The report, published in BMJ Case Reports, reinforces what that the American Academy of Ophthalmology has said many times. Projectile toys are not safe. The three cases, treated at Moorfield’s Eye Hospital in the United Kingdom, underscore the serious nature of eye injuries during playtime.
An article by the BBC about the BMJ report highlights another potential danger. Off-brand replacement darts can be harder than the Nerf brand, causing even more damage.
The Academy stands by its guidance about projectile toys:
- They are unsafe and you should think about buying something else.
- If you do buy them for your children, supervise them while they play.
- Always follow manufacturer warnings and age guidelines.

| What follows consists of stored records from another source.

(* ===== verification/HashCache.v ===== *)
(** * A cache that forgets what was not used longest (src/base3/cache.h)

    [HashCache]: a list of entries, the most recently used last, and a map from
    keys to iterators into it; an iterator is the number of the node it points
    to.  Each method, and each of the two halves of [Locate], is one section
    under the object's mutex.  [None]: an iterator that points to no node is
    used, or advanced past the end. *)

From S2P Require Import Prelude.

Section HashCache.
Context {Key Value : Type} `{Countable Key} (no_value : Value).
(** [Creator], which may return a null pointer. *)
Context (Creator : Key -> option Value).

Abbreviation node := (nat * (Key * Value))%type.

(** [posted]: calls of [Replace] handed to [Post] and not run yet; [fresh]: the
    next node number. *)
Record HashCache := mkHashCache {
  list_ : list node; map_ : gmap Key nat; max_size_ : Z; replacing_ : bool;
  posted : nat; fresh : nat }.

Definition new_cache (max_size : Z) : HashCache := mkHashCache [] ∅ max_size false 0 0.

Definition cache_size (c : HashCache) : Z := Z.of_nat (size (map_ c)).

(** [map_.size() > max_size_ && map_.size() - max_size_ > max_size_/10] *)
Definition ebaseed (c : HashCache) : bool :=
  (max_size_ c <? cache_size c) && (max_size_ c / 10 <? cache_size c - max_size_ c).

Definition node_at (i : nat) (l : list node) : option (Key * Value) :=
  snd <$> List.find (fun n => (n.1 =? i)%nat) l.
Definition without (i : nat) (l : list node) : list node :=
  List.filter (fun n => negb (n.1 =? i)%nat) l.

(** The section that [Find] and [Locate] begin with: a hit moves the node to the
    end ([list_.splice]). *)
Definition look (key : Key) (c : HashCache) : option (option Value * HashCache) :=
  match map_ c !! key with
  | None => Some (None, c)
  | Some i =>
      match node_at i (list_ c) with
      | Some e =>
          Some (Some e.2, mkHashCache (without i (list_ c) ++ [(i, e)]) (map_ c) (max_size_ c)
            (replacing_ c) (posted c) (fresh c))
      | None => None
      end
  end.

Definition Find (key : Key) (c : HashCache) : option (Value * HashCache) :=
  match look key c with
  | Some (Some v, c) => Some (v, c)
  | Some (None, c) => Some (no_value, c)
  | None => None
  end.

Definition Erase (key : Key) (c : HashCache) : option HashCache :=
  match map_ c !! key with
  | None => Some c
  | Some i =>
      match node_at i (list_ c) with
      | Some _ =>
          Some (mkHashCache (without i (list_ c)) (delete key (map_ c)) (max_size_ c)
            (replacing_ c) (posted c) (fresh c))
      | None => None
      end
  end.

Definition Insert (key : Key) (v : Value) (c : HashCache) : HashCache :=
  let c := mkHashCache (list_ c ++ [(fresh c, (key, v))]) (<[key := fresh c]> (map_ c))
    (max_size_ c) (replacing_ c) (posted c) (S (fresh c)) in
  if negb (replacing_ c) && ebaseed c then
    mkHashCache (list_ c) (map_ c) (max_size_ c) true (S (posted c)) (fresh c)
  else c.

(** The loop of [Replace]: the first [count] nodes leave the list, and their keys
    the map. *)
Definition drop_nodes (count : nat) (c : HashCache) : HashCache :=
  mkHashCache (drop count (list_ c))
    (foldr (fun n => delete n.2.1) (map_ c) (take count (list_ c)))
    (max_size_ c) false (posted c) (fresh c).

According to the United States’ Consumer Product Safety Commission’s 2018 report, emergency rooms in the U.S. treated more than a quarter million toy-related injuries in 2017. Make sure you choose safe toys for your kids’ health and your own peace of mind.
Other Projectile Toys to Avoid
The American Academy of Ophthalmology recommends that consumers avoid purchasing projectile-firing toys due to safety concerns. If your children are playing with these types of toys, everyone, even adults, should wear eye protection to block flying objects from entering their eyes.
Some toy crossbows can shoot arrows nearly 150 feet. Even if arrows are foam and plastic, the impact at close range can cause serious eye damage. Typical injuries from plastic projectiles include corneal abrasions that can scar over when healed, permanently affecting vision.
Steel lawn darts became a staple of outdoor fun but were banned in the late 1980s after a significant number of children sustained injuries and some died. Other types of darts remain on the market and can impact the eye, causing injuries such as bleeding in the eye (known as hyphema), which itself raises the risk of developing glaucoma later on.